Sinclair had never gotten used to being called that, had never figured out what to say in response. He had certainly never felt like a hero. He was just a soldier doing his duty, just a man doing his best. But somehow it sounded corny to say those things, so he usually just smiled and said: “Thank you. It’s a pleasure to meet you, Mr...?” Sinclair motioned for the young man to sit down and then returned to behind his desk.
“Cole. William Cole. And believe me, the pleasure’s all mine. I mean, I’ve read all about you. The best fighter pilot Earthforce ever had. The first commander of Babylon 5. The first ambassador to Minbar. And I’ve never before met anyone who actually fought on the Line. I mean, my brother was in Earthforce during the war, but he didn’t fight in the Battle of the Line.”
“Is your brother still in the military, Mr. Cole?” Sinclair wanted to change the subject.
“No,” William replied. “He didn’t much like the military. Got out as soon as the Minbari turned tail and ran. No offense intended. I mean, I like the Minbari. Really interesting people. That’s why I’m here. I want to study the language, learn more about their customs, their martial arts, their history, everything!”
“So how long do you plan to be here. Mr. Cole?”
“Until they throw me out, I guess. That’s about three months, right?”
“Approximately,” said Sinclair. “Well, if you run into any difficulties while you’re here, this embassy is open to help. Before you leave, my aide will give you a packet of information that should prove useful to you. I assume you’ve already filled out all the required forms for the Minbari government?”
“A stack of them. Jeez, these people like their paperwork, don’t they?”
Sinclair laughed in assent. He liked this young man, but he wondered how some of the more stuffy Minbari would react to him.
“Tell me, how are things back on Earth? I’ve had a little trouble getting news in the last couple of weeks.”
William shrugged. “I’m not really all that up on the latest. I’ve been traveling around – spent a lot of time seeing the outer planets, then Mars, and then, of course, the Moon – saw the Apollo 11 museum, and did the whole tourist bit. I was born on a mining colony, and spent most of my life on one out-of-the-way colony or another, so I’d always wanted to see the sights of the Solar System, as the ads say. But I ended up only having about a day to spend on Earth, just long enough to catch the flight here.”
He paused and rummaged around in his satchel.
“I got Universe Today in here.

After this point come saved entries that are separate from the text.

Lemma phase_act v a rest wok outcomes v' more :
  phase me v -> todo v = a :: rest -> act_run me wok outcomes a v = (v', more) ->
  phase me (with_todo (more ++ rest) v').
Proof.
  intros Hp Ht Hr.
  destruct Hp as [He Hf Ho | t He Hf Ho | t He Hf Ho | He Hf Ho | He Hf Ho | He Ha Hf Ho];
    rewrite Ht in Hf.
  - apply Forall_cons in Hf as [Hpl Hf].
    destruct a; try done; cbn in Hr; injection Hr as <- <-; apply ph_serving; cbn;
      rewrite ?Forall_app; repeat split; try done;
      repeat case_match; repeat constructor; done.
  - injection Hf as -> ->. cbn in Hr. injection Hr as <- <-.
    apply (ph_bind _ _ t); [done | done |]. cbn.
    eapply only_weaken; [by apply only_remove |]. set_solver.
  - injection Hf as -> ->. cbn in Hr. injection Hr as <- <-.
    apply ph_serving; [done | repeat constructor |]. cbn. by apply only_add.
  - injection Hf as -> ->. cbn in Hr. injection Hr as <- <-.
    apply ph_barrier; [done | done |]. cbn. by apply only_remove.
  - injection Hf as -> ->. cbn in Hr. injection Hr as <- <-.
    apply ph_closing; [done | done | repeat constructor | done].
  - apply Forall_cons in Hf as [Hpl Hf].
    destruct a; try done; cbn in Hr; injection Hr as <- <-; apply ph_closing; cbn;
      rewrite ?Forall_app; repeat split; try done.
    apply Forall_fmap, Forall_true. done.
Qed.

Lemma phase_step v v' : phase me v -> tstep me ftgt v v' -> phase me v'.
Proof.
  intros Hp Hs. destruct Hs as [| ? ? [] | | | ? ? [] | ? ? ? ? ? ? []];
    try (eapply phase_ext; [exact Hp | ..]; cbn; rewrite ?Send_alive; done).
  - destruct Hp;
      [apply ph_serving | eapply ph_replace | eapply ph_bind | apply ph_unbind | apply ph_barrier
       | apply ph_closing]; cbn; eauto using only_subreg.
  - destruct Hp; try congruence; by apply on_frame_phase.
  - destruct Hp; try congruence. by apply ph_unbind.
  - by eapply phase_act.
Qed.
(* ===== verification/TunnelPipe.v ===== *)
(** * TunnelPipe: the two ends of a tunnel running together

    A server session and a client joined by the stream: each reads, in order,
    what the other has written, and all the threads of both interleave.  What
    comes out of every stream, at both ends, is what went in at the other. *)

From S2P Require Import Prelude CString TunnelNet TunnelSession TunnelProofs TunnelSplice TunnelClient TunnelEnd.

(** ** The client's pumps *)

(** The streams whose pump is about to be started. *)
Definition spawning (l : list CAct) : list Z :=
  omap (fun a => match a with CSpawn i _ => Some i | _ => None end) l.
Definition sends_no_data (a : CAct) : Prop := match a with CSend f => ftype f <> DATA | _ => True end.

Record cpumps_ok (c : Client) : Prop := {
  cp_ids : NoDup ((p_id <$> c_pumps c) ++ spawning (c_todo c));
  cp_socks : forall i, i ∈ (p_id <$> c_pumps c) ++ spawning (c_todo c) -> i ∈ (c_socks c).*1;
  cp_plain : Forall sends_no_data (c_todo c);
  cp_data : data_ok (c_sess c) (c_pumps c)
}.

Lemma spawning_app a b : spawning (a ++ b) = spawning a ++ spawning b.
Proof. apply omap_app. Qed.

Lemma cpumps_ext c c' :
  cpumps_ok c -> p_id <$> c_pumps c' = p_id <$> c_pumps c ->
  spawning (c_todo c') = spawning (c_todo c) -> (c_socks c').*1 = (c_socks c).*1 ->
  Forall sends_no_data (c_todo c') -> data_ok (c_sess c') (c_pumps c') -> cpumps_ok c'.
Proof. intros [H1 H2 _ _] Ep Es Ek Hf Hd. split; rewrite ?Ep, ?Es, ?Ek; done. Qed.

It’s only a couple of days old.” He pulled the creased and tattered paper out and handed it to Sinclair. “I’ve read everything I want to. You can have it.”
“Thanks.” Sinclair took the paper and was stopped cold by the headline:
EARTHFORCE ONE EXPLOSION AN ACCIDENT. INVESTIGATION CLOSED AS EA WORLDS CONTINUE TO MOURN.
“Anything else?”
Sinclair looked up from the paper. “Oh, sorry. No, that’s it. It was good meeting you.”

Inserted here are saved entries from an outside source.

Lemma hub_opens H : reached H ->
  (forall p pc, h_fwd H = WAt p pc -> (ftgt, p) ∈ h_log H) /\
  (forall p u g, h_tuns H !! p = Some u -> g ∈ written (u_sess u) -> ftype g = OPEN ->
     ftarget g = ftgt /\ (ftgt, p) ∈ h_log H).
Proof.
  intros Hr. revert H Hr. apply (hub_ind (fun H =>
    (forall p pc, h_fwd H = WAt p pc -> (ftgt, p) ∈ h_log H) /\
    (forall p u g, h_tuns H !! p = Some u -> g ∈ written (u_sess u) -> ftype g = OPEN ->
       ftarget g = ftgt /\ (ftgt, p) ∈ h_log H))); [by split |].
  intros H H' Hr [IH1 IH2] Hs.
  assert (forall x, x ∈ h_log H -> x ∈ h_log H') as Hl.
  { destruct Hs; cbn; auto. intros x Hx. apply elem_of_app. by left. }
  split.
  - intros p pc Hp. destruct Hs as [| | | H f Hf | H q u v Hu Hh |]; cbn in *; eauto; [done | |].
    + destruct (reg_get ftgt (h_reg H)) as [q |] eqn:E; [| done]. injection Hp as <- <-.
      by eapply last_to_in, lo_last, E; apply hub_log.
    + destruct (forward_at _ _ _ Hh) as (_ & Ha & Hg). cbn in Ha, Hg.
      assert (p = q) as -> by (destruct (fpc v); cbn in Hp; congruence).
      destruct (h_fwd H) as [| f | r pc'] eqn:Ew; cbn in *; [done | by destruct (Hg f) |].
      case_decide; [subst; eauto | done].
  - intros p u' g Hu' Hg Ho. destruct (hub_grows _ _ _ _ Hs Hu') as [[u Hu] | (_ & -> & _)];
      [| by apply elem_of_nil in Hg].
    destruct (hub_view _ _ _ _ Hs Hu) as (u2 & Hu2 & Hv). assert (u2 = u') as -> by congruence.
    destruct Hv as [E | Hv].
    + assert (u_sess u' = u_sess u) as Es by by injection E. rewrite Es in Hg.
      destruct (IH2 _ _ _ Hu Hg Ho). auto.
    + destruct (tstep_opens _ _ _ _ Hv Hg Ho) as [Hg' | (Et & i & h & Hf)].
      * destruct (IH2 _ _ _ Hu Hg' Ho). auto.
      * split; [done |]. cbn in Hf. destruct (h_fwd H) as [| | q pc] eqn:Ew; cbn in Hf; try done.
        case_decide; [subst; eauto | done].
Qed.
(** X14.  With log = 0 and at least one step, a training pass ends in a
    ZeroDivisionError of the notebook's own, raised by [_ % log] in the
    first iteration: after the grid update, the first optimizer step and
    the l2 report, and before any description is set. *)
Theorem fit_log_zero {L : Lib} (env : Env) :
  g_log env = 0%nat -> g_steps env <> 0%nat ->
  exists t,
    fit env = (t, Raise ZeroDivisionError) /\
    marks t = [MLbfgs; MTqdm (g_steps env); MUpdateGrid 0; MStep 0; ML2 0] /\
    (forall raises, quietly raises [] t -> exec raises (fit env) = fit env).
Proof.
  intros Hlog Hst.
  destruct (g_steps env) as [|k] eqn:Ek; [congruence|].
  set (env1 := set_model env (update_grid_from_samples (g_model env) (g_x_i env))).
  destruct (lbfgs_step_runs 0 (LBFGS_new (g_model env)) env1)
    as [ts [o' [e2 [Hstep [Hm [_ [Hs2 [Hp Hb]]]]]]]].
  destruct (get_global_bound "pde_loss" _ Hp) as [pde [Epde Hgp]].
  destruct (get_global_bound "bc_loss" _ Hb) as [bc [Ebc Hgb]].
  assert (Hlog2 : g_log e2 = 0%nat).
  { destruct Hs2 as [_ [_ [_ [_ E]]]]. rewrite E. exact Hlog. }
  assert (Hit : fit_iter 0 (LBFGS_new (g_model env), env) =
                ([EvUpdateGrid 0 (g_x_i env)] ++
                 (EvStep 0 (LBFGS_new (g_model env)) :: ts) ++
                 [] ++ [] ++ [EvL2 0 (g_x_i e2)] ++ [], Raise ZeroDivisionError)).
  { unfold fit_iter.
    apply (bind_ok _ _ [] 0%nat); [reflexivity|].
    apply (bind_ok _ _ [EvUpdateGrid 0 (g_x_i env)] env1); [reflexivity|].
    apply (bind_ok _ _ _ (o', e2)); [exact Hstep|].
    apply (bind_ok _ _ [] pde); [exact Hgp|].
    apply (bind_ok _ _ [] bc); [exact Hgb|].
    apply (bind_ok _ _ [EvL2 0 (g_x_i e2)] tt); [reflexivity|].
    apply bind_raise. unfold py_mod. rewrite Hlog2. reflexivity. }
  assert (Hfit : fit env =
                 ([EvLBFGS (g_model env)] ++ [EvTqdm (S k)] ++
                  ([EvUpdateGrid 0 (g_x_i env)] ++
                   (EvStep 0 (LBFGS_new (g_model env)) :: ts) ++
                   [] ++ [] ++ [EvL2 0 (g_x_i e2)] ++ []), Raise ZeroDivisionError)).
  { unfold fit. rewrite Ek.
    apply (bind_ok _ _ [EvLBFGS (g_model env)] tt); [reflexivity|].
    apply (bind_ok _ _ [EvTqdm (S k)] tt); [reflexivity|].
    apply bind_raise.
    change (for_each (seq 0 (S k)) fit_iter (LBFGS_new (g_model env), env))
      with (bind (fit_iter 0 (LBFGS_new (g_model env), env))
                 (for_each (seq 1 k) fit_iter)).
    apply bind_raise. exact Hit. }
  eexists. split; [exact Hfit|]. split.
  - rewrite !marks_app. simpl. rewrite Hm. reflexivity.
  - intros raises Hq. unfold exec. rewrite Hfit. cbv beta iota delta [fst].
    rewrite (cut_quiet raises _ [] Hq). reflexivity.
Qed.

Lemma fit_log_zero_witness :
  exists t,
    @fit demo_lib demo_env_log0 = (t, Raise ZeroDivisionError) /\
    marks t = [MLbfgs; MTqdm 20; MUpdateGrid 0; MStep 0; ML2 0].
Proof.
  destruct (@fit_log_zero demo_lib demo_env_log0) as [t [H1 [H2 _]]].
  - reflexivity.
  - discriminate.
  - exists t. split; assumption.
Defined.

Lemma describe_iters_app (a b : list Mark) :
  describe_iters (a ++ b) = describe_iters a ++ describe_iters b.
Proof.
  unfold describe_iters. apply flat_map_app.
Qed.

Lemma l2_iters_app (a b : list Mark) : l2_iters (a ++ b) = l2_iters a ++ l2_iters b.
Proof.
  unfold l2_iters. apply flat_map_app.
Qed.

Lemma step_iters_app (a b : list Mark) : step_iters (a ++ b) = step_iters a ++ step_iters b.
Proof.
  unfold step_iters. apply flat_map_app.
Qed.

Lemma iters_of_loop (lg : nat) (l : list nat) :
  describe_iters (flat_map (iter_marks lg) l) =
    filter (fun it => Nat.eqb (Nat.modulo it lg) 0) l /\
  l2_iters (flat_map (iter_marks lg) l) = l /\
  step_iters (flat_map (iter_marks lg) l) = l.
Proof.
  induction l as [|it l [IH1 [IH2 IH3]]]; [repeat split|].
  cbn [flat_map filter].
  rewrite describe_iters_app, l2_iters_app, step_iters_app, IH1, IH2, IH3.
  unfold iter_marks.
  rewrite !describe_iters_app, !l2_iters_app, !step_iters_app.
  destruct (grid_update_due it); destruct (Nat.eqb (Nat.modulo it lg) 0);
    repeat split.
Qed.

(** X15.  A training pass takes exactly one optimizer step and makes
    exactly one l2 report in each of its iterations 0, ..., steps - 1, and
    refreshes the description in exactly the iterations whose index is a
    multiple of [log]. *)
Theorem fit_progress_reports {L : Lib} (env : Env) :
  g_log env <> 0%nat ->
  exists t env',
    fit env = (t, Ok env') /\
    step_iters (marks t) = seq 0 (g_steps env) /\
    l2_iters (marks t) = seq 0 (g_steps env) /\
    describe_iters (marks t) =
      filter (fun it => Nat.eqb (Nat.modulo it (g_log env)) 0) (seq 0 (g_steps env)).
Proof.
  intros Hlog.
  destruct (fit_runs env Hlog) as [t [env' [Hf [_ [Hm _]]]]].
  eexists. exists env'. split; [exact Hf|].
  rewrite (fit_marks_eq env t Hm). unfold fit_marks.
  destruct (iters_of_loop (g_log env) (seq 0 (g_steps env))) as [H1 [H2 H3]].
  split; [exact H3|]. split; [exact H2 | exact H1].
Qed.

Lemma fit_progress_reports_witness :
  exists t env',
    @fit demo_lib demo_env = (t, Ok env') /\
    l2_iters (marks t) = seq 0 20.
Proof.
  destruct (@fit_progress_reports demo_lib demo_env) as [t [env' [H1 [_ [H2 _]]]]].
  - discriminate.
  - exists t, env'. split; assumption.
Defined.

(** ** The shapes of the residuals *)

Lemma rows_of_map_singleton {A : Type} (f : A -> Q) (l : list A) :
  has_shape2 (length l) 1 (map (fun x => [f x]) l).
Proof.
  split; [apply length_map|]. apply Forall_forall. intros r Hr.
  apply in_map_iff in Hr. destruct Hr as [p [E _]]. subst r. reflexivity.
Qed.
(** * Fitness-subscription site: a shallow embedding of the business rules

    The Django application under [testing_Site/accounts] is embedded as
    Rocq functions: model methods become functions on records, tables
    become lists of rows guarded by their uniqueness constraints, views
    become state-passing functions that return a response together with
    the new state, and Python exceptions become an explicit result type.

    Layout: part I holds the embedding (one module per Python module or
    model class, with the names of the source), part II the properties of
    the specification, part III further properties of the code. *)

From Stdlib Require Import ZArith QArith Qpower Qabs Qfield List String Ascii Bool Lia.
From stdpp Require Import base option list strings gmap.

Local Open Scope Z_scope.

(* ===================================================================== *)
(** * Part I: the embedding                                               *)
(* ===================================================================== *)

(** ** [datetime] and [timedelta]

    An aware [datetime] is the number of microseconds since the epoch.
    A [timedelta] keeps Python's normal form: [0 <= seconds < 86400] and
    [0 <= microseconds < 1000000], the sign living in [days] alone. *)
Module Time.
(** * The cube-solver motor sequencer ([solver.py]), embedded and verified

    The script drives six ODrive motor controllers, one per face of the cube.
    It connects to each controller, puts its axis into closed-loop position
    control, and then plays fixed scramble / unscramble move lists, one
    quarter turn at a time.

    The embedding follows the script procedure by procedure:
    - Python [float] is IEEE binary64, which is what Rocq's primitive [float]
      is; every addition below rounds exactly as the interpreter's does;
    - [str] is [string], a [dict] is an association list in insertion order
      (the order [.items()] iterates in);
    - a device handle is the serial number of the controller it talks to, and
      the attributes the script writes live in a store indexed by serial, so
      that two handles to one controller would alias;
    - what the controllers report back ([pos_estimate], [current_state]) and
      whether discovery succeeds is not decided by the script: it is an
      environment [Env], a parameter of every procedure;
    - every effect ([print], [time.sleep], attribute reads and writes,
      [input], [time.time]) is logged, in order, in the state's [trace];
    - exceptions ([IndexError] from [move[0]], [EOFError] from [input]) are the
      [Raise] results of a small state-and-error monad. *)

From Stdlib Require Import String Ascii List ZArith Floats Bool Lia QArith.
Import ListNotations.

Local Open Scope string_scope.
Local Open Scope list_scope.

(** ** Python built-ins *)

Module Py.

(** [s.endswith(suffix)] *)
Definition endswith (s suffix : string) : bool :=
  let n := String.length s in
  let m := String.length suffix in
  (m <=? n)%nat && String.eqb (substring (n - m) m s) suffix.

(** [s[0]]: the one-character string at index 0; [None] stands for the
    [IndexError] of the empty string. *)
Definition index0 (s : string) : option string :=
  match s with
  | EmptyString => None
  | String c _ => Some (String c EmptyString)
  end.

Definition upper_ascii (c : ascii) : ascii :=
  let n := nat_of_ascii c in
  if ((97 <=? n) && (n <=? 122))%nat then ascii_of_nat (n - 32) else c.

(** [s.upper()], for ASCII text (the console lines the script compares with
    ['S'], ['U'] and ['Q']). On a line with a character outside ASCII
    [str.upper] can do more: it takes the long s, U+017F, to 'S'. What is
    proved of lines that are not commands is proved of ASCII lines. *)
Fixpoint upper (s : string) : string :=
  match s with
  | EmptyString => EmptyString
  | String c r => String (upper_ascii c) (upper r)
  end.

(** [float(n)] for a Python [int]: the nearest binary64, ties to even (an
    [int] too large for binary64, on which Python raises [OverflowError],
    comes out infinite here; the script converts 1 and -1 only). *)
Definition float_of_int (n : Z) : float :=
  SF2Prim (binary_normalize prec emax n 0 false).

(** [n * x] with [n] an [int] and [x] a [float]: [n] is converted first. *)
Definition int_mul_float (n : Z) (x : float) : float :=
  PrimFloat.mul (float_of_int n) x.

End Py.

(** ** Dictionaries with string keys, in insertion order *)

Section Dict.
Context {V : Type}.

Definition dict := list (string * V).

(** [d.get(k)] *)
Fixpoint dict_get (k : string) (d : dict) : option V :=
  match d with
  | [] => None
  | (k', v) :: r => if String.eqb k' k then Some v else dict_get k r
  end.

(** [d[k] = v]: an existing key keeps its place, a new one goes last. *)
Fixpoint dict_set (k : string) (v : V) (d : dict) : dict :=
  match d with
  | [] => [(k, v)]
  | (k', v') :: r =>
      if String.eqb k' k then (k, v) :: r else (k', v') :: dict_set k v r
  end.

Definition keys (d : dict) : list string := map fst d.
Definition values (d : dict) : list V := map snd d.
End Dict.
Arguments dict V : clear implicits.

(** ** The controller interface the script uses *)

(** Members of [odrive.enums] (the driver library, not part of the script);
    the script names [CLOSED_LOOP_CONTROL], [POSITION_CONTROL] and
    [TRAP_TRAJ], the others stand for what a controller may report
    instead. *)
Inductive AxisState :=
| UNDEFINED | IDLE | STARTUP_SEQUENCE | FULL_CALIBRATION_SEQUENCE
| MOTOR_CALIBRATION | ENCODER_INDEX_SEARCH | ENCODER_OFFSET_CALIBRATION
| CLOSED_LOOP_CONTROL | LOCKIN_SPIN | ENCODER_DIR_FIND | HOMING.

Inductive ControlMode :=
| VOLTAGE_CONTROL | TORQUE_CONTROL | VELOCITY_CONTROL | POSITION_CONTROL.

Inductive InputMode :=
| INACTIVE | PASSTHROUGH | VEL_RAMP | POS_FILTER | MIX_CHANNELS | TRAP_TRAJ
| TORQUE_RAMP | MIRROR | TUNING.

The young man stood up. “Hope to see you again. Really an honor, sir. Really an honor.” And he left.
Sinclair sat back down, and began to read. The commission on the Assassination had swiftly completed its investigation and concluded beyond doubt that a faulty power core in the main engine had caused a chain reaction, resulting in the explosion of Earthforce One. Other theories, including assassination, were dismissed in one line as either “fantasies, self-serving lies, or deliberate attempts to undermine the government.” There was nothing about the evidence they had uncovered on Babylon 5.
The other main article on the front page covered President Clark’s speech before the Industrial Assembly, in which he assailed “the undue influence of alien representatives” on Earth, hinting that the unrest on Mars might be linked to such influence, and castigating Minbar for its “seeming policy of duplicity and aggression toward the interests of the Earth Alliance throughout the galaxy.”